---------- Given data

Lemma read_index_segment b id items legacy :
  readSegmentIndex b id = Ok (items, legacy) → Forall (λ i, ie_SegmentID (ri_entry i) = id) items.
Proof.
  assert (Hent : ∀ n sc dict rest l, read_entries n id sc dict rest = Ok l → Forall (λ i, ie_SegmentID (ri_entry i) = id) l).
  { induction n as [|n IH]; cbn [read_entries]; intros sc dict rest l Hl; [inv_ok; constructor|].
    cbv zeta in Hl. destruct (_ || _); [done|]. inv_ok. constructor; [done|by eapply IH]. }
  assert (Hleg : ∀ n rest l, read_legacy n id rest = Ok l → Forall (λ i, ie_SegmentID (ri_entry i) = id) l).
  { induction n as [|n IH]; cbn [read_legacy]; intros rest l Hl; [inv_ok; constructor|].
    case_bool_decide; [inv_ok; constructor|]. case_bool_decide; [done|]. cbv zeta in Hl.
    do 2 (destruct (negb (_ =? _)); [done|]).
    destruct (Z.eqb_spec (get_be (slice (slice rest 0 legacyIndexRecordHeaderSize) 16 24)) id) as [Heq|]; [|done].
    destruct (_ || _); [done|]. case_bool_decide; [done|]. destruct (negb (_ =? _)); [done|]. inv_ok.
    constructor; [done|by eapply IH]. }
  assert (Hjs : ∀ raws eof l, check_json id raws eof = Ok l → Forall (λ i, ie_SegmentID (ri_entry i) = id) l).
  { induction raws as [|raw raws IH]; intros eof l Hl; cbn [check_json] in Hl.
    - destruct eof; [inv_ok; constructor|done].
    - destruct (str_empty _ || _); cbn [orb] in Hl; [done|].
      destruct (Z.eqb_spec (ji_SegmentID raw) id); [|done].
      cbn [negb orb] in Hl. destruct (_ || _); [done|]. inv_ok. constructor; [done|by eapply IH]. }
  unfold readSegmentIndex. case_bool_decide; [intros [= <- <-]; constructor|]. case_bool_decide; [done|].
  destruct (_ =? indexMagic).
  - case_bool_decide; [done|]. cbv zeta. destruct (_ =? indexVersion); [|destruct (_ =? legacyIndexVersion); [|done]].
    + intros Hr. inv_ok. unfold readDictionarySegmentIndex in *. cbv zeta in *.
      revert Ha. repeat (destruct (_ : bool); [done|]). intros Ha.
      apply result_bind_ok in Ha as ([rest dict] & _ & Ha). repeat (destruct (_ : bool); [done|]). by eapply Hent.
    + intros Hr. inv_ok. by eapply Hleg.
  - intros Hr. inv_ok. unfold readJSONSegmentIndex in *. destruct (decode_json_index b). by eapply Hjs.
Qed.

--------------------
---------- Given data

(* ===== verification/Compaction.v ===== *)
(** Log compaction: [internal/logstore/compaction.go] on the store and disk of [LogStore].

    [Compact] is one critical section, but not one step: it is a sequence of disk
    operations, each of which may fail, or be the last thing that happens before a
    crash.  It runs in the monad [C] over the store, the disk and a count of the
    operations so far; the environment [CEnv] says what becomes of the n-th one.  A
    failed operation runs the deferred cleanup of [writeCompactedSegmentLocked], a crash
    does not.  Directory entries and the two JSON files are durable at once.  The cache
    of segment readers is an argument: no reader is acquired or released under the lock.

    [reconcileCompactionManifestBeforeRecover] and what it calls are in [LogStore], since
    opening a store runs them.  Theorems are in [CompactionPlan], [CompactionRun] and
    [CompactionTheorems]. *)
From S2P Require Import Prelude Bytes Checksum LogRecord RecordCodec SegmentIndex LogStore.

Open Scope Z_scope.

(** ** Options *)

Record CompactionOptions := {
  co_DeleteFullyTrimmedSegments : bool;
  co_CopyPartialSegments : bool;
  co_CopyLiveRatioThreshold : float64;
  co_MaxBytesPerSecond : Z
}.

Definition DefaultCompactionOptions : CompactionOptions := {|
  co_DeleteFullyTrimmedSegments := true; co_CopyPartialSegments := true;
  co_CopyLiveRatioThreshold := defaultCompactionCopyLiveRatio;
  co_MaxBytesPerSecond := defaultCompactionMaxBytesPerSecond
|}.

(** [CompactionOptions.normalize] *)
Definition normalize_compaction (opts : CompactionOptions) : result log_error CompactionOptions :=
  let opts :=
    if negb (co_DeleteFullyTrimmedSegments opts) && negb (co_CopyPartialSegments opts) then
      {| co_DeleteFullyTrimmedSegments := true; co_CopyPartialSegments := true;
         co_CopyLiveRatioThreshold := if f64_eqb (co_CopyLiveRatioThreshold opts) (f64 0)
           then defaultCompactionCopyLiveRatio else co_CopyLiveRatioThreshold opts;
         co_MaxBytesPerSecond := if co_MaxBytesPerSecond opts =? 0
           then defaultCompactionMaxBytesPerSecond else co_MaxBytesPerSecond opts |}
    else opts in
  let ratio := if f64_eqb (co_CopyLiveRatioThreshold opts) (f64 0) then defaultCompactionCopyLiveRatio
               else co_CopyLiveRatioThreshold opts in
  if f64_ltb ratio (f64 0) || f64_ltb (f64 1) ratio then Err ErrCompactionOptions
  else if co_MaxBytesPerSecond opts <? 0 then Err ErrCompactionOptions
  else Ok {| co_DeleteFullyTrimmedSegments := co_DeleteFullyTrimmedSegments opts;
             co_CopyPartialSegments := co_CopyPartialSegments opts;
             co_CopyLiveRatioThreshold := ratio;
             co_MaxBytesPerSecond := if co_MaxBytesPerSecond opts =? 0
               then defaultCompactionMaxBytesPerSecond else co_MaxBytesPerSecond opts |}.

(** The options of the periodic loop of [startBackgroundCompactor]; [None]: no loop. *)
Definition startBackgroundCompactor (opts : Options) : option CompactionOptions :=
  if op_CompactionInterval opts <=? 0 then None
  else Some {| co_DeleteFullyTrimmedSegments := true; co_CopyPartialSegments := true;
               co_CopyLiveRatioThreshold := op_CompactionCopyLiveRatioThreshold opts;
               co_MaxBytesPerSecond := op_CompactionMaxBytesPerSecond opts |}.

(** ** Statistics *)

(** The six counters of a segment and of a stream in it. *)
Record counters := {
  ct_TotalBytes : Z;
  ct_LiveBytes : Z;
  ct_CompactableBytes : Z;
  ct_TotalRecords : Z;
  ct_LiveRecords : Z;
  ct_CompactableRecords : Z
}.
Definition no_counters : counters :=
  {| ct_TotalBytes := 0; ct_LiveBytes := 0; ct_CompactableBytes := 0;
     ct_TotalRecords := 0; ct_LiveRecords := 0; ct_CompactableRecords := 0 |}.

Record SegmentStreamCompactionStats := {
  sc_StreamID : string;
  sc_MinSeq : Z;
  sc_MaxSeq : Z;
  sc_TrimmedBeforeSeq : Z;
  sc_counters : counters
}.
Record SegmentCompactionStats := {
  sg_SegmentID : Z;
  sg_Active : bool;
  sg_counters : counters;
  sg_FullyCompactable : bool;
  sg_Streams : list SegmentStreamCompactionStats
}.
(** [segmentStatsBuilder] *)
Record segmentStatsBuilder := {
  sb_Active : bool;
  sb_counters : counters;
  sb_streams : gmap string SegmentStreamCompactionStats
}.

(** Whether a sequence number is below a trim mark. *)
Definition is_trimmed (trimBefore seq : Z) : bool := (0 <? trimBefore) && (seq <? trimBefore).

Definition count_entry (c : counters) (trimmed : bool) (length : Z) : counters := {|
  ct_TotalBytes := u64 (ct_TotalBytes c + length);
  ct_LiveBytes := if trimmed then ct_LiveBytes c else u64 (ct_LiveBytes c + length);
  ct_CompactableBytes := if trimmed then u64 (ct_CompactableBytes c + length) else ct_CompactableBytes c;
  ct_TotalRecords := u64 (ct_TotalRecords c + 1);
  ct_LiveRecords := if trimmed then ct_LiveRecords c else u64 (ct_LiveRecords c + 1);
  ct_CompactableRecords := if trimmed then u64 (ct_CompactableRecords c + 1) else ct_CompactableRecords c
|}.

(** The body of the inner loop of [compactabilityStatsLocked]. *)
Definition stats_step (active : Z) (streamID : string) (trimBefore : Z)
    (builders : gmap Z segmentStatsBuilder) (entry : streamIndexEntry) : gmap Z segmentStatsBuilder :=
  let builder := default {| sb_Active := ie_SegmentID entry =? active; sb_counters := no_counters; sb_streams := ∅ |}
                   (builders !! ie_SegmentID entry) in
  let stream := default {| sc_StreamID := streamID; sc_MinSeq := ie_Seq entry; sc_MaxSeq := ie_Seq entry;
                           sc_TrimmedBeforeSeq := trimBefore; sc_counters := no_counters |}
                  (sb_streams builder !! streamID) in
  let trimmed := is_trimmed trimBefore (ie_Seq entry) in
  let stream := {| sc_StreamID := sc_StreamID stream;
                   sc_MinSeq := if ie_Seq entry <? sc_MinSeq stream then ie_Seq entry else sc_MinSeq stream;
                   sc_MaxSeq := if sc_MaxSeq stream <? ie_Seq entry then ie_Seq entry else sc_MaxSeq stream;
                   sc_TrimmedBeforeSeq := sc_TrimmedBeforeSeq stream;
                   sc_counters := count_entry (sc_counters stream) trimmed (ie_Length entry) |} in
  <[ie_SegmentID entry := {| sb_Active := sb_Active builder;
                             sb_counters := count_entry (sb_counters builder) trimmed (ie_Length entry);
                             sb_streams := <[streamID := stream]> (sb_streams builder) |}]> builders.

--------------------

#### Work order
Both the line containing "(** Log compaction: [internal/logstore/compaction.go]" and the line containing "(** [CompactionOptions.normalize] *)" belong in the answer. Print them and every line above that falls between them exactly, and no others.

#### Expected answer
(** Log compaction: [internal/logstore/compaction.go] on the store and disk of [LogStore].

    [Compact] is one critical section, but not one step: it is a sequence of disk
    operations, each of which may fail, or be the last thing that happens before a
    crash.  It runs in the monad [C] over the store, the disk and a count of the
    operations so far; the environment [CEnv] says what becomes of the n-th one.  A
    failed operation runs the deferred cleanup of [writeCompactedSegmentLocked], a crash
    does not.  Directory entries and the two JSON files are durable at once.  The cache
    of segment readers is an argument: no reader is acquired or released under the lock.

    [reconcileCompactionManifestBeforeRecover] and what it calls are in [LogStore], since
    opening a store runs them.  Theorems are in [CompactionPlan], [CompactionRun] and
    [CompactionTheorems]. *)
From S2P Require Import Prelude Bytes Checksum LogRecord RecordCodec SegmentIndex LogStore.

Open Scope Z_scope.

(** ** Options *)

Record CompactionOptions := {
  co_DeleteFullyTrimmedSegments : bool;
  co_CopyPartialSegments : bool;
  co_CopyLiveRatioThreshold : float64;
  co_MaxBytesPerSecond : Z
}.

Definition DefaultCompactionOptions : CompactionOptions := {|
  co_DeleteFullyTrimmedSegments := true; co_CopyPartialSegments := true;
  co_CopyLiveRatioThreshold := defaultCompactionCopyLiveRatio;
  co_MaxBytesPerSecond := defaultCompactionMaxBytesPerSecond
|}.

(** [CompactionOptions.normalize] *)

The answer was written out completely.